JavaModule.assembly produces invalid or corrupt jar file (was: publishLocal as altenative to jars : which are corrupt often and at random)
I am getting a lot of corrupt jars, even though I have cleared/checked everything in sight several times. This happens to fat jars in sbt too, but there we have the alternative (for use in Jupyter, for example) of publishLocal. Can mill provide such an option?
Mill already supports .publishLocal
@siddhartha-gadgil So, what exactly is your issue? What is corrupt? And how did this happen?
Firstly, I have set up publishLocal and this is working fine for the case
I needed now (Jupyter Notebooks with Almond). In my work desktop, but not
my home laptop, the output of assembly was corrupted for some modules. This
meant that executable binaries would crash with "mainClass ... not found"

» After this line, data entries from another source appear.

(** X10. From the button to the provider and back: when the text is not
    blank, the codes are not empty, the key is configured and the provider
    answers, the page ends with the trimmed content of the first choice as
    its translation and in a new record at the front of the history, no
    error and the flag down, after one request and one provider call. *)
Theorem translate_end_to_end (env : Env) (openai : Provider)
    (s : Client.State) (clock : Client.Clock) (completion : ChatCompletion) :
  JsString.trim (Client.sourceText s) <> JsString.empty ->
  JsString.truthy (Client.sourceLang s) = true ->
  JsString.truthy (Client.targetLang s) = true ->
  truthy (OPENAI_API_KEY env) = true ->
  openai (completion_call object_prototype (OPENAI_API_KEY env)
            (Some (Client.sourceText s)) (Some (Client.sourceLang s))
            (Some (Client.targetLang s))) = Returns completion ->
  Wire.translate object_prototype env openai s clock =
    Some
      (Client.setIsTranslating false
         (Client.setHistory
            (Client.newTranslation s (translation_of completion) clock ::
             take 9 (Client.history s))
            (Client.setTranslatedText (translation_of completion)
               (Client.setApiError None s))),
       [ Client.fetch (js "/api/translate") (request_from s);
         Client.toast_success (js "Tradução concluída!") ],
       [ completions_create
           (completion_call object_prototype (OPENAI_API_KEY env)
              (Some (Client.sourceText s)) (Some (Client.sourceLang s))
              (Some (Client.targetLang s))) ]).
Proof.
  intros Htext Hs Hg Hk Hcall.
  assert (Ht : JsString.truthy (Client.sourceText s) = true).
  { destruct (Client.sourceText s); [contradiction Htext; reflexivity | reflexivity]. }
  rewrite (translate_of_answer env openai s clock
             {| resp_status := 200;
                resp_body := TranslationBody (translation_of completion) |}
             [completions_create
                (completion_call object_prototype (OPENAI_API_KEY env)
                   (Some (Client.sourceText s)) (Some (Client.sourceLang s))
                   (Some (Client.targetLang s)))]
             (Client.Ok (translation_of completion)) Htext).
  - reflexivity.
  - rewrite (POST_of_body (Wire.request_of (request_from s)) (body_from s)
               env openai eq_refl). simpl.
    rewrite Ht, Hs, Hg, Hk. simpl. rewrite Hcall. reflexivity.
  - reflexivity.
Qed.

(** X9. After a press of the button answered by the proxy, the alert is
    shown exactly when the answer is not the 200, and the steps to
    configure the key are shown under it exactly when the answer is the
    401, or the 500 of a key that is not configured: not for a 400, a 429
    or the 500 of another failure. *)
Theorem key_help_is_shown (env : Env) (openai : Provider)
    (s : Client.State) (clock : Client.Clock) :
  JsString.trim (Client.sourceText s) <> JsString.empty ->
  exists s' effects log r,
    Wire.translate object_prototype env openai s clock = Some (s', effects, log) /\
    POST (Wire.request_of (request_from s)) env openai = (Some r, log) /\
    (View.alert_shown s' = true <-> resp_status r <> 200) /\
    (View.key_help_shown s' = true <->
     resp_status r = 401 \/
     (resp_status r = 500 /\ truthy (OPENAI_API_KEY env) = false)).
Proof.
  intros Htext.
  pose proof (POST_of_body (Wire.request_of (request_from s)) (body_from s)
                env openai eq_refl) as HPOST.
  pose proof (fun r log o => translate_of_answer env openai s clock r log o Htext)
    as Hwire.
  simpl in HPOST.
  destruct (negb (JsString.truthy (Client.sourceText s)) ||
            negb (JsString.truthy (Client.sourceLang s)) ||
            negb (JsString.truthy (Client.targetLang s))).
  { eexists _, _, _, _. split; [exact (Hwire _ _ _ HPOST eq_refl)|].
    split; [exact HPOST|]. split; split.
    - discriminate.
    - reflexivity.
    - intros H. vm_compute in H. discriminate.
    - intros [H|[H _]]; discriminate. }
  destruct (truthy (OPENAI_API_KEY env)) eqn:Hk; simpl in HPOST.
  2:{ eexists _, _, _, _. split; [exact (Hwire _ _ _ HPOST eq_refl)|].
      split; [exact HPOST|]. split; split.
      - discriminate.
      - reflexivity.
      - intros _. right. split; reflexivity.
      - intros _. vm_compute. reflexivity. }
  destruct (openai _) as [completion|e].
  { eexists _, _, _, _. split; [exact (Hwire _ _ _ HPOST eq_refl)|].
    split; [exact HPOST|]. split; split.
    - intros H. vm_compute in H. discriminate.
    - intros H. contradiction H. reflexivity.
    - intros H. vm_compute in H. discriminate.
    - intros [H|[H H']]; discriminate. }
  destruct (_ || _).
  { eexists _, _, _, _. split; [exact (Hwire _ _ _ HPOST eq_refl)|].
    split; [exact HPOST|]. split; split.
    - discriminate.
    - reflexivity.
    - intros _. left. reflexivity.
    - intros _. vm_compute. reflexivity. }
  destruct (bool_decide _).
  - eexists _, _, _, _. split; [exact (Hwire _ _ _ HPOST eq_refl)|].
    split; [exact HPOST|]. split; split.
    + discriminate.
    + reflexivity.
    + intros H. vm_compute in H. discriminate.
    + intros [H|[H _]]; discriminate.
  - eexists _, _, _, _. split; [exact (Hwire _ _ _ HPOST eq_refl)|].
    split; [exact HPOST|]. split; split.
    + discriminate.
    + reflexivity.
    + intros H. vm_compute in H. discriminate.
    + intros [H|[_ H]]; discriminate.
Qed.

End EndToEnd.

(** ** The further properties, run *)

Section FurtherRuns.

Import Client Session Scenario.

(** [Hello] is typed. *)
Local Abbreviation hello_typed := {| ui := typed (js "Hello"); inflight := [] |}.

(** The button is pressed, the request is in flight. *)
Local Abbreviation hello_sent :=
  {| ui := setApiError None (setIsTranslating true (typed (js "Hello")));
     inflight := [typed (js "Hello")] |}.

Lemma hello_typed_reachable : reachable hello_typed.
Proof.
  apply (run_reachable [type_source (js "Hello")] start);
    [exact reachable_start | vm_compute; reflexivity].
Qed.

Lemma hello_sent_reachable : reachable hello_sent.
Proof.
  apply (run_reachable [type_source (js "Hello"); click_translate] start);
    [exact reachable_start | vm_compute; reflexivity].
Qed.

(** X3 while the request for [Hello] is in flight. *)
Lemma second_press_run : fire click_translate hello_sent = None.
Proof.
  apply (one_request_in_flight hello_sent hello_sent_reachable). discriminate.
Defined.

(** X4 after one round. *)
Lemma history_names_run :
  is_Some (View.language_name
             (from (newTranslation (typed (js "Hello")) (js "Olá") (reading 1)))) /\
  is_Some (View.language_name
             (to (newTranslation (typed (js "Hello")) (js "Olá") (reading 1)))).
Proof.
  refine (proj2 (proj2 (history_names_are_found
            {| ui := setIsTranslating false
                       (setHistory
                          [newTranslation (typed (js "Hello")) (js "Olá") (reading 1)]
                          (setTranslatedText (js "Olá")
                             (setApiError None (setIsTranslating true (typed (js "Hello"))))));
               inflight := [] |} _)) _ _).
  - apply (run_reachable (translation_round (js "Hello") (js "Olá") 1) start);
      [exact reachable_start | vm_compute; reflexivity].
  - apply list_elem_of_here.
Defined.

and if I loaded in ammonite using import $cp.myjar subsequent commands
would not find the contents. I found online that I should try jar tf, and
this indeed confirmed cooruption.
Presumably some source/doc jar of a dependency is corrupted, causing the upstream corruption. In fact it would be best for me to have a thinFat jar for running, excluding the sources and docs (especially of dependencies). Is that already an option?
On Sun, Jan 20, 2019 at 12:26 AM Tobias Roeser [email protected] wrote:
@siddhartha-gadgil https://github.com/siddhartha-gadgil So, what exactly is your issue? What is corrupt? And how did this happen?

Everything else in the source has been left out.